## The problem
Return exactly those lines of the material below that fall between the line holding "Definition engine_task (caps" and the line holding "else (Z.land caps", inclusive.

## Task inputs
(* ===== verification/Provider.v ===== *)
(** * Providers (src/core/providers/) and the tool list text

    The provider dispatch of src/core/providers/provider_ops.cpp, the built-in
    mock, and the engine-facing decisions of engine_provider.cpp: which task a
    request runs, what system text is injected, which tool-produced media is
    sent.  The engine round trip itself ([run_engine]) is the function [es_run]
    of the engine's state, which EngineProvider defines. *)
From stdpp Require Import base gmap strings list.
From Stdlib Require Import Lia ZArith.
From S2P Require Import Prelude Arena Session.

(** ** Capability bits and engine flags (include/agent-cpp/engine_abi.h) *)

Definition AGENT_CAP_TEXT_GEN : Z := 1.
Definition AGENT_CAP_TOOL_CALL : Z := 2.
Definition AGENT_CAP_VISION_IN : Z := 4.
Definition AGENT_CAP_AUDIO_IN : Z := 8.
Definition AGENT_CAP_VIDEO_IN : Z := 16.
Definition AGENT_CAP_EMBED : Z := 16384.
Definition AGENT_CAP_RERANK : Z := 32768.
Definition AGENT_ENGINE_FLAG_CONCURRENT : Z := 1.
Definition AGENT_ENGINE_FLAG_NATIVE_TOOLS : Z := 2.

Definition has_bits (flags mask : Z) : bool := negb (Z.land flags mask =? 0)%Z.

(** The automatic task: text generation when the engine has it (or declares
    nothing), otherwise its lowest capability bit, converted to 32 bits. *)
Definition engine_task (caps : Z) : Z :=
  if has_bits caps AGENT_CAP_TEXT_GEN || (caps =? 0)%Z then AGENT_CAP_TEXT_GEN
  else (Z.land caps (u64 (u64 (Z.lnot caps) + 1)) `mod` 4294967296)%Z.

(** An explicit task must be one capability bit the engine declares. *)
Definition check_task (name : string) (caps task : Z) : Result unit :=
  if (task =? 0)%Z || negb (Z.land task (task - 1) =? 0)%Z then
    fail InvalidConfig ("Engine task must be exactly one AGENT_CAP_* bit (got " +:+ to_string task +:+ ").")
  else if (Z.land caps task =? 0)%Z then
    fail UnsupportedProvider
      ("Engine '" +:+ name +:+ "' does not declare the requested capability (task " +:+ to_string task +:+ ").")
  else Ok tt.

(** ** The tool list (append_tool_list of src/core/tools/tools_ops.cpp) *)

Definition tool_allowed (allowed : list string) (name : string) : bool :=
  match allowed with
  | [] => true
  | _ => existsb (λ a, str_eqb a name) allowed
  end.

Section Provider.
Context {W : Type}.
Implicit Types (s : Session W) (a : Ambient W).

Definition tool_line (t : Tool W) : string :=
  "- " +:+ tool_name t +:+ ": " +:+ tool_description t +:+ nl +:+ "  Schema: " +:+ parameter_schema t +:+ nl.

Definition tool_call_instructions : string :=
  "When you need a tool, respond with ONLY a single JSON object of " +:+
  "the exact form {" +:+ String (Ascii.ascii_of_nat 34) "name" +:+ String (Ascii.ascii_of_nat 34) ": " +:+
  String (Ascii.ascii_of_nat 34) "tool_name" +:+ String (Ascii.ascii_of_nat 34) ", " +:+
  String (Ascii.ascii_of_nat 34) "arguments" +:+ String (Ascii.ascii_of_nat 34) ": {...}} and " +:+
  "stop. Wait for the tool result before continuing.".

(** The text appended to [out]; empty when no tool is listed. *)
Definition append_tool_list (ts : list (Tool W)) (allowed : list string) : string :=
  match filter (λ t, tool_allowed allowed (tool_name t) = true) ts with
  | [] => ""
  | listed =>
      "You have access to the following tools:" +:+ nl +:+
      foldr (λ t acc, tool_line t +:+ acc) "" listed +:+ tool_call_instructions
  end.

(** ** Provider dispatch *)

Definition supports_parallel s : bool :=
  match provider (config s), provider_state s with
  | Engine, Some es => has_bits (es_flags es) AGENT_ENGINE_FLAG_CONCURRENT
  | _, _ => false
  end.

Definition injected_system_text a s : string :=
  match provider (config s), provider_state s with
  | Engine, Some es =>
      let native := has_bits (es_flags es) AGENT_ENGINE_FLAG_NATIVE_TOOLS in
      match allowed_tools a with
      | [] => if native then skills_system_prompt s else tools_system_prompt s
      | allowed =>
          let with_skills := negb (is_empty (skills_system_prompt s)) && tool_allowed allowed "use_skill" in
          if native then (if with_skills then skills_system_prompt s else "")
          else
            let buf := append_tool_list (tools (config s)) allowed in
            if with_skills then
              (if is_empty buf then buf else buf +:+ nl +:+ nl) +:+ skills_system_prompt s
            else buf
      end
  | _, _ => ""
  end.

Definition accepts_tool_media s (mime : string) : bool :=
  match provider (config s) with
  | Mock => true
  | Engine =>
      match provider_state s with
      | None => false
      | Some es =>
          if tool_media_rejected es then false
          else if starts_with "image/" mime then has_bits (es_caps es) AGENT_CAP_VISION_IN
          else if starts_with "audio/" mime then has_bits (es_caps es) AGENT_CAP_AUDIO_IN
          else if starts_with "video/" mime then has_bits (es_caps es) AGENT_CAP_VIDEO_IN
          else false
      end
  end.

Definition reject_tool_media s : Session W :=
  match provider (config s), provider_state s with
  | Engine, Some es =>
      set_provider_state s
        (Some (mkEngineState (es_name es) (es_caps es) (es_flags es) true (es_run es) (es_count_tokens es)
           (es_reset_cache es)))
  | _, _ => s
  end.

(** [ops->count_tokens]: [None] when the provider has no token counter. *)
Definition count_tokens (text : string) : M W (option (Result Z)) :=
  s ← ask rt_session;
  match provider (config s) with
  | Mock => mret None
  | Engine =>
      match provider_state s with
      | Some es => r ← host (es_count_tokens es text); mret (Some r)
      | None => mret (Some (fail UnsupportedProvider "Engine does not count tokens."))
      end
  end.

Definition clear_provider_kv_cache : M W (Result unit) :=
  s ← ask rt_session;
  match provider (config s), provider_state s with
  | Engine, Some es => host (es_reset_cache es)
  | _, _ => mret (Ok tt)
  end.

Definition infer_mock (req : InferRequest W) : M W (Result InferResponse) :=
  s ← ask rt_session;
  a ← ask rt_ambient;
  let task := if (req_task req =? 0)%Z then default_task (config s) else req_task req in
  if negb (task =? 0)%Z && negb (task =? AGENT_CAP_TEXT_GEN)%Z then
    mret (fail UnsupportedProvider "The mock provider only performs text generation.")
  else
    (match req_stream req, req_on_token req with
     | true, Some f => host_ (f "Mock Response Streamed")
     | _, _ => mret tt
     end) ;;
    let '(ar, text) := allocate_string (current_arena a s) (bytes "Mock Response") in
    modify_session (λ s, set_current_arena a s ar) ;;
    let body := match text with Some (_, b) => of_bytes b | None => "" end in
    mret (Ok (mkInferResponse (mkMessageView "assistant" body [] "" [] []) (mkTokenUsage 2 2 4) [])).

Definition engine_not_initialized {A} : Result A := fail ProviderInitFailed "Engine not initialized.".

(** [run_engine] with the response copied into [ar]. *)
Definition run_engine (es : EngineState W) (task : Z) (req : InferRequest W) (ar : Arena) :
    M W (Arena * Result InferResponse) :=
  s ← ask rt_session;
  a ← ask rt_ambient;
  host (λ w, let '(w', ar', r) := es_run es (config s) (allowed_tools a) task req ar w in (w', (ar', r))).

Definition infer_task (task : Z) (req : InferRequest W) (ar : Arena) : M W (Arena * Result InferResponse) :=
  s ← ask rt_session;
  match provider (config s) with
  | Mock => mret (ar, fail UnsupportedProvider
                        "This task needs an engine provider (Config::provider = AiProvider::Engine).")
  | Engine =>
      match provider_state s with
      | None => mret (ar, engine_not_initialized)
      | Some es =>
          match check_task (es_name es) (es_caps es) task with
          | Fail e => mret (ar, Fail e)
          | Ok _ => run_engine es task req ar
          end
      end
  end.

(** Runs on the thread's own arena and keeps what was allocated in it. *)
Definition on_current_arena {A} (f : Arena → M W (Arena * A)) : M W A :=
  s ← ask rt_session;
  a ← ask rt_ambient;
  '(ar, r) ← f (current_arena a s);
  modify_session (λ s, set_current_arena a s ar) ;;
  mret r.

Definition infer_engine (req : InferRequest W) : M W (Result InferResponse) :=
  s ← ask rt_session;
  let task := if (req_task req =? 0)%Z then default_task (config s) else req_task req in
  if (task =? 0)%Z then
    match provider_state s with
    | None => mret engine_not_initialized
    | Some es => on_current_arena (run_engine es 0 req)
    end
  else on_current_arena (infer_task task req).

Definition infer (req : InferRequest W) : M W (Result InferResponse) :=
  log LogDebug "infer: submitting to provider." ;;
  s ← ask rt_session;
  match provider (config s) with
  | Mock => infer_mock req
  | Engine => infer_engine req
  end.

Definition run_task (task : Z) (req : InferRequest W) : M W (Result InferResponse) :=
  if (task =? 0)%Z then mret (fail InvalidConfig "run_task: task must be an AGENT_CAP_* bit, not 0.")
  else infer (mkInferRequest (req_messages req) (req_max_tokens req) (req_stream req) (req_on_token req) task (req_params_json req)
         (req_temperature req)).

End Provider.

(** ** Frames: a provider call leaves the thread locals and the configuration *)

Section ProviderFrames.
Context {W : Type}.
Implicit Types (req : InferRequest W).

Lemma ambient_run_engine es task req ar : preserves same_ambient (run_engine es task req ar).
Proof. unfold run_engine. preserve. Qed.

Lemma config_run_engine es task req ar : preserves same_config (run_engine es task req ar).
Proof. unfold run_engine. preserve. Qed.

#[local] Hint Resolve ambient_run_engine config_run_engine : preserve.

Lemma ambient_infer_task task req ar : preserves same_ambient (infer_task task req ar).
Proof. unfold infer_task. preserve. Qed.

Lemma config_infer_task task req ar : preserves same_config (infer_task task req ar).
Proof. unfold infer_task. preserve. Qed.

Lemma ambient_on_arena {A} (f : Arena → M W (Arena * A)) :
  (∀ ar, preserves same_ambient (f ar)) → preserves same_ambient (on_current_arena f).
Proof. intros Hf. unfold on_current_arena. preserve. Qed.

Lemma config_on_arena {A} (f : Arena → M W (Arena * A)) :
  (∀ ar, preserves same_config (f ar)) → preserves same_config (on_current_arena f).
Proof. intros Hf. unfold on_current_arena. preserve. Qed.

#[local] Hint Resolve ambient_infer_task config_infer_task ambient_on_arena config_on_arena : preserve.

Lemma ambient_infer_mock req : preserves same_ambient (infer_mock req).
Proof. unfold infer_mock, host_. preserve. Qed.

Lemma config_infer_mock req : preserves same_config (infer_mock req).
Proof. unfold infer_mock, host_. preserve. Qed.

#[local] Hint Resolve ambient_infer_mock config_infer_mock : preserve.

Lemma ambient_infer req : preserves same_ambient (infer req).
Proof. unfold infer, infer_engine. preserve. Qed.

Lemma config_infer req : preserves same_config (infer req).
Proof. unfold infer, infer_engine. preserve. Qed.

Lemma ambient_count_tokens t : preserves same_ambient (count_tokens t : M W _).
Proof. unfold count_tokens. preserve. Qed.

Lemma config_count_tokens t : preserves same_config (count_tokens t : M W _).
Proof. unfold count_tokens. preserve. Qed.

End ProviderFrames.

#[export] Hint Resolve ambient_infer_task config_infer_task ambient_infer config_infer
  ambient_count_tokens config_count_tokens : preserve.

## Completed exercise
Definition engine_task (caps : Z) : Z :=
  if has_bits caps AGENT_CAP_TEXT_GEN || (caps =? 0)%Z then AGENT_CAP_TEXT_GEN
  else (Z.land caps (u64 (u64 (Z.lnot caps) + 1)) `mod` 4294967296)%Z.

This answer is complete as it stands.